Ils ont le visage de gens que je connais. De cette fille croisée en soirée, de celle sur les photos de ce garçon. Ils ont le visage des anciennes figures de proue. Ils ont le visage des damnés. Ils ont le visage de leur siècle, de leur génération, ils sont ces icônes flambées qu'on admirait adolescents. Ils sont les parents de. Des pages sur les réseaux sociaux où ils agissent comme leur mômes déjà vieux, eux-même.  Toujours jouant les enfants. Un peu pathétiques un peu triste, de par leur virtualité. Leurs visages.
Ils ont des faux noms qui s'assemblent, et ils font des enfants ensembles.
En peau de nénuphar je m'imagine encore virtuose, parfois, de quelque chose. Je m'imagine encore sage déesse des caresses, pas terrorisée pour un sous, en extase la plus totale, béatitude et jaw dropping. Et toutes ces idées d'encres.

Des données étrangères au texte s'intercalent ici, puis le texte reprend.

(** [for (let lc = level; lc >= 0; lc--)]: the layers [layers - 1], ..., 0. *)
Fixpoint insertLayers (layers : nat) (this : HNSWIndex) (newId : string)
    (vector0 : Vector) (nearest : list string) : Result unit * HNSWIndex :=
  match layers with
  | O => (Ok tt, this)
  | S lc =>
      match searchLayer this vector0 nearest lc
              (efConstruction (config this)) with
      | Throw e => (Throw e, this)
      | Ok candidates =>
          let M0 := if (lc =? 0)%nat then (M (config this) * 2)%nat
                    else M (config this) in
          match selectNeighbors this vector0 candidates M0 with
          | Throw e => (Throw e, this)
          | Ok neighbors =>
              match connectAll this newId lc M0 neighbors with
              | (Throw e, this') => (Throw e, this')
              | (Ok _, this') =>
                  insertLayers lc this' newId vector0 candidates
              end
          end
      end
  end.

Definition insert (this : HNSWIndex) (newId : string) (vector0 : Vector)
    (w : Levels) : Result unit * HNSWIndex * Levels :=
  let '(drawn, w) := selectLevel w in
  match drawn with
  | None => (Throw RangeError, this, w)
  | Some level0 =>
      let node := {| id := newId; vector := vector0; level := level0;
                     connections := repeat [] (level0 + 1) |} in
      let this := putNode this node in
      match entryPoint this with
      | None =>
          (Ok tt,
           {| config := config this; nodes := nodes this;
              entryPoint := Some newId |}, w)
      | Some ep =>
          match getNode this ep with
          | Throw e => (Throw e, this, w)
          | Ok entryNode =>
              match descend (level entryNode - level0) this vector0 level0
                      [ep] with
              | Throw e => (Throw e, this, w)
              | Ok nearest =>
                  match insertLayers (level0 + 1) this newId vector0 nearest
                  with
                  | (Throw e, this') => (Throw e, this', w)
                  | (Ok _, this') =>
                      (Ok tt,
                       if (level entryNode <? level0)%nat
                       then {| config := config this'; nodes := nodes this';
                               entryPoint := Some newId |}
                       else this', w)
                  end
              end
          end
      end
  end.

Definition search (this : HNSWIndex) (query : Vector) (k : Z)
  : Result (list SearchResult) :=
  if (length (nodes this) =? 0)%nat then Ok []
  else
    match entryPoint this with
    | None => exactSearch this query k
    | Some ep =>
        if (length (nodes this) =? 1)%nat then exactSearch this query k
        else
          bind (getNode this ep) (fun entryNode =>
          bind (descend (level entryNode) this query 0 [ep]) (fun nearest =>
          let ef := Nat.max (efSearch (config this)) (Z.to_nat k) in
          bind (searchLayer this query nearest 0 ef) (fun nearest =>
          mapResult
            (fun nid =>
               bind (getNode this nid) (fun node =>
               bind (distanceBetween query (vector node)) (fun d =>
               bind (cosineSimilarity query (vector node)) (fun s =>
               Ok {| result_id := id node; distance := d;
                     similarity := s |}))))
            (Array_slice0 nearest k))))
    end.

(** A call [insert(id, vector)] and a sequence of such calls.  A call that
    throws leaves the index as it was at the throw, and the caller goes
    on; the outcome of every call is recorded. *)
Fixpoint insertAll (this : HNSWIndex) (calls : list (string * Vector))
    (w : Levels) : list (Result unit) * HNSWIndex * Levels :=
  match calls with
  | [] => ([], this, w)
  | (newId, vector0) :: calls' =>
      let '(r, this, w) := insert this newId vector0 w in
      let '(rs, this, w) := insertAll this calls' w in
      (r :: rs, this, w)
  end.

(** ** The graph as the claims see it *)

(** The layer-[l] neighbour list of the node [u] ([] when there is no
    such node or layer). *)
Definition neighborsAt (this : HNSWIndex) (u : string) (l : nat)
  : list string :=
  match Map_get (nodes this) u with
  | Some n => nth l (connections n) []
  | None => []
  end.

(** The cap of a layer: [2M] at layer 0, [M] above. *)
Definition layerCap (this : HNSWIndex) (l : nat) : nat :=
  if (l =? 0)%nat then (M (config this) * 2)%nat else M (config this).

(** The invariant that holds between two [insert] calls. *)
Record Inv (this : HNSWIndex) : Prop := {
  inv_cap : forall u l,
    (length (neighborsAt this u l) <= layerCap this l)%nat;
  inv_edges : forall u v l,
    In v (neighborsAt this u l) ->
    In u (neighborsAt this v l)
    \/ length (neighborsAt this v l) = layerCap this l;
  inv_closed : forall u v l,
    In v (neighborsAt this u l) -> Map_has (nodes this) v = true;
  inv_entry : forall ep,
    entryPoint this = Some ep -> Map_has (nodes this) ep = true
}.

(** The invariant while the new node [newId] is being connected at layer
    [lc]: its own layer-[lc] list is still growing, every edge into it at
    that layer has its reverse edge, and no lower layer mentions it. *)
Record Mid (this : HNSWIndex) (newId : string) (lc : nat) : Prop := {
  mid_cap : forall u l,
    u <> newId \/ l <> lc ->
    (length (neighborsAt this u l) <= layerCap this l)%nat;
  mid_edges : forall u v l,
    In v (neighborsAt this u l) ->
    v <> newId \/ l <> lc ->
    In u (neighborsAt this v l)
    \/ length (neighborsAt this v l) = layerCap this l;
  mid_new : forall u,
    In newId (neighborsAt this u lc) -> In u (neighborsAt this newId lc);
  mid_closed : forall u v l,
    In v (neighborsAt this u l) -> Map_has (nodes this) v = true;
  mid_entry : forall ep,
    entryPoint this = Some ep -> Map_has (nodes this) ep = true;
  mid_below : forall u l,
    (l < lc)%nat -> ~ In newId (neighborsAt this u l);
  mid_new_below : forall l,
    (l < lc)%nat -> neighborsAt this newId l = []
}.

(** The invariant between two layers of one [insert]: the layers below
    [layers] do not mention the new node yet. *)
Record Between (this : HNSWIndex) (newId : string) (layers : nat) : Prop := {
  btw_inv : Inv this;
  btw_below : forall u l,
    (l < layers)%nat -> ~ In newId (neighborsAt this u l);
  btw_new_below : forall l,
    (l < layers)%nat -> neighborsAt this newId l = []
}.

(** What a write to one neighbour list changes. *)
Definition writes (this this' : HNSWIndex) (n : string) (l : nat)
    (c : list string) : Prop :=
  (forall u l', neighborsAt this' u l'
                = if String.eqb n u && (l' =? l)%nat then c
                  else neighborsAt this u l')
  /\ (forall k, Map_has (nodes this') k = Map_has (nodes this) k)
  /\ config this' = config this
  /\ entryPoint this' = entryPoint this.

(** What no step of an insertion changes after the node is stored. *)
Definition sameFrame (this this' : HNSWIndex) : Prop :=
  config this' = config this
  /\ entryPoint this' = entryPoint this
  /\ forall k, Map_has (nodes this') k = Map_has (nodes this) k.

(** The measure of the loop: the frontier plus the nodes not yet visited. *)
Definition unvisited (this : HNSWIndex) (visited : list string) : nat :=
  length (filter (fun k => negb (Set_has visited k)) (Map_keys (nodes this))).

Definition measure (this : HNSWIndex) (st : SearchState) : nat :=
  (length (snd (fst st)) + unvisited this (fst (fst st)))%nat.

(** The id, the level and the number of layers of the node stored under
    [k], and what the steps of an insertion keep of the index: these, the
    configuration and the entry point. *)
Definition shapeAt (this : HNSWIndex) (k : string)
  : option (string * nat * nat) :=
  match Map_get (nodes this) k with
  | Some n => Some (id n, level n, length (connections n))
  | None => None
  end.

Definition sameShape (this this' : HNSWIndex) : Prop :=
  config this' = config this
  /\ entryPoint this' = entryPoint this
  /\ Map_keys (nodes this') = Map_keys (nodes this)
  /\ forall k, shapeAt this' k = shapeAt this k.

(** Every node is stored under its id, has the layers 0 to its level, and
    is not above the entry node. *)
Record Levelled (this : HNSWIndex) : Prop := {
  lev_shape : forall k n,
    Map_get (nodes this) k = Some n ->
    id n = k /\ length (connections n) = (level n + 1)%nat;
  lev_entry : forall ep,
    entryPoint this = Some ep ->
    exists entryNode,
      Map_get (nodes this) ep = Some entryNode
      /\ forall k n, Map_get (nodes this) k = Some n ->
                     (level n <= level entryNode)%nat;
  lev_empty : entryPoint this = None -> nodes this = []
}.

End HNSW.

(* ================================================================== *)
(** * Trajectory matcher                                                *)
(* ================================================================== *)

Module Matcher.

Record Evidence : Type := {
  ev_id : string;
  score : float;
  content : string;
  meta_action : option string;
  meta_status : option string;
  meta_quality : option float;
  meta_when : option string
}.

Inductive Method : Type :=
| trajectory_matching
| synthesis
| fallback
| low_confidence.

Record MatcherConfig : Type := {
  cfg_minTopK : option Z;
  cfg_minScore : option float;
  cfg_minConfidence : option float;
  cfg_embeddingDim : option nat;
  cfg_defaultTopK : option Z
}.

Record Config : Type := {
  minTopK : Z;
  minScore : float;
  minConfidence : float;
  embeddingDim : nat;
  defaultTopK : Z
}.

(** [x ?? d]. *)
Definition orElse {A : Type} (x : option A) (d : A) : A :=
  match x with Some v => v | None => d end.

(** A span, with the properties the matcher reads. *)
Record Span : Type := {
  span_id : string;
  who : option string;
  did : option string;
  this : option string;
  if_ok : option string;
  if_not : option string;
  environment : option string;
  status : option string;
  when : option string;
  total_score : option float
}.

Record Context : Type := {
  ctx_environment : option string;
  stakes : option string;
  previous_actions : option (list string)
}.

(** [s] when the property is truthy. *)
Definition pushIf (o : option string) : list string :=
  match o with
  | Some s => if truthy o then [s] else []
  | None => []
  end.

Definition spanToText (span : Span) : string :=
  join_space (pushIf (who span) ++ pushIf (did span) ++ pushIf (this span)
              ++ pushIf (if_ok span) ++ pushIf (environment span)).

Definition contextToText (context : Context) (action : string) : string :=
  join_space ([action] ++ pushIf (ctx_environment context)
              ++ pushIf (stakes context)
              ++ match previous_actions context with
                 | Some l => [join_space l]
                 | None => []
                 end).

(** [confidence.toFixed(0)] for a number of [0, 100], the range of the
    confidence; NaN prints as "NaN". *)
Definition toFixed0 (x : float) : string :=
  match Prim2SF x with
  | S754_nan => "NaN"
  | S754_infinity s => if s then "-Infinity" else "Infinity"
  | S754_zero _ => "0"
  | S754_finite s m e =>
      let n := match e with
               | Zneg k => ((2 * Zpos m + 2 ^ Zpos k) / 2 ^ (Zpos k + 1))%Z
               | _ => (Zpos m * 2 ^ e)%Z
               end in
      ((if s && negb (n =? 0)%Z then "-" else "")
       ++ DecimalString.NilZero.string_of_uint (N.to_uint (Z.to_N n)))%string
  end.

Section Collaborators.

(** The temporal and the quality index are not part of the sources at
    hand; the matcher is parametric in them. *)
Variables TemporalIndex QualityIndex TimeRange : Type.
Variable temporal_add : TemporalIndex -> string -> string -> TemporalIndex.
Variable temporal_findInRange : TemporalIndex -> TimeRange -> list string.
Variable quality_add : QualityIndex -> string -> float -> QualityIndex.
Variable quality_findAbove : QualityIndex -> Z -> list string.
Variable Math_exp : float -> float.

Record SearchPlan : Type := {
  topK : Z;
  minQuality : Z;
  timeRange : option TimeRange;
  filters : option (list (string * string))
}.

Record Prediction : Type := {
  output : string;
  confidence : float;
  trajectories_used : nat;
  method : Method;
  evidence : option (list Evidence);
  plan : option SearchPlan
}.

Record TrajectoryMatcher : Type := {
  config : Config;
  vectorIndex : option HNSW.HNSWIndex;
  invertedIndex : option Inverted.InvertedIndex;
  temporalIndex : option TemporalIndex;
  qualityIndex : option QualityIndex;
  spans : list (string * Span)
}.

Definition new (c : MatcherConfig) : TrajectoryMatcher :=
  {| config := {| minTopK := orElse (cfg_minTopK c) 3%Z;
                  minScore := orElse (cfg_minScore c) 0.3;
                  minConfidence := orElse (cfg_minConfidence c) 20;
                  embeddingDim := orElse (cfg_embeddingDim c) 384%nat;
                  defaultTopK := orElse (cfg_defaultTopK c) 10%Z |};
     vectorIndex := None;
     invertedIndex := None;
     temporalIndex := None;
     qualityIndex := None;
     spans := [] |}.

Definition setIndices (m : TrajectoryMatcher)
    (vector : option HNSW.HNSWIndex) (inverted : option Inverted.InvertedIndex)
    (temporal : option TemporalIndex) (quality : option QualityIndex)
  : TrajectoryMatcher :=
  {| config := config m;
     vectorIndex := vector;
     invertedIndex := inverted;
     temporalIndex := temporal;
     qualityIndex := quality;
     spans := spans m |}.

Elle en dit des conneries la Marguerite, mais je lui pardonne, je lui laisse le bénéfice du doute, je me donne l'arrogance de mon temps et de sa connaissance, de ses moeurs qui évoluent tant bien que mal. Est Amélie putain. Me tend ses mains sale le long du canal, pour me sortir de ce trou plein de boue, elle passe par tous les âges, se cachent derrières les aplats, sous les sexes rouges, les androgynies, déjà. Je laisse le piano revenir, je laisse Chopin sur de faux paquebots faire pleurer les très jeunes filles, pour mieux redécouvrir tout ce que tu lui volais. Pour me rappeler que mes doigts s'égaraient toujours, que je n'avais pas la rigueur, pas le talent, et que tout m'emplissant de haine, ces notes forcément justes, cet instrument facile qu'on faisait toutes sonner encore et encore dans la maison au bord de la rivière. De la justesse. De la justice. Je veux que tout soit vrai, pour de vrai. Je veux que tout soit là, sur cette corde parfaite qui n'a pas besoin qu'on l'accorde. Et tout est là, sur les choses dont on est éprises, et que l'on laisse partir. Quand elles reviennent à bon port, chargées du temps, de nos propres rides juvéniles, elles ont cette fraicheur éternelle, elles n'ont pas besoin du goût lourd des madeleines ou de la faneur du thé. Tout se consume pour toujours de nos hérésies

Chloé, je ne sais plus ce mot, il est quelque part, cherchons le. J'aurais pu le laisser partout. N'importe où dans un coin de bar. N'importe sur un bout de trottoir. Quelque part dans un champ de tournesols. Héloïse viens nous aider, j'ai perdu. J'ai perdu l'idée. On a pu la laisser sur la route de la maison des parents de Nico, ou est-ce que c'était dans la rue Lepic ? Peut-être que c'est juste parce que Soshana a tout repeint en bleu et bizarrement je ne reconnais plus rien, encore une fois. Il fait complètement noir, pas gris comme dans la peau, pas rouge. Complètement noir. J'ai le nez qui coule et pas de mouchoir, parce qu'on a finalement du laver nos fringues de babosse au dernier lavoir, elles en sont toutes décolorées. On a plus qu'à tout teindre en noir. Regardez les filles, je les vois qui courent là-bas, elles l'ont peut-être encore sous la langue, dépêchez vous, on les rattrapera peut-être ! Pardon de loin j'ai mal jugé, je me suis trompée pour changer, je me suis gourée de Clara. On est pas tombées sur la bonne, elle est avec Lucie, venez, même dans mes rêves elles ne m'adressent plus la parole.

C'est quand même marrant que vous non plus vous ne vous en souveniez pas !

Ne pleure pas Chloé. Quand tu pleures tu deviens cassante. Et ça fait fumer Héloïse qui fume déjà sans arrêt. Le soleil tape et si j'ouvrais les stores, il réchaufferait probablement ma chambre glacée, mais sans ombre comment pourrais-je vous dessiner, vous voir, vous toucher ?

Je crois que j'ai trouvé, patience. Si je vous disais tout tout de suite, vous ne reviendriez pas.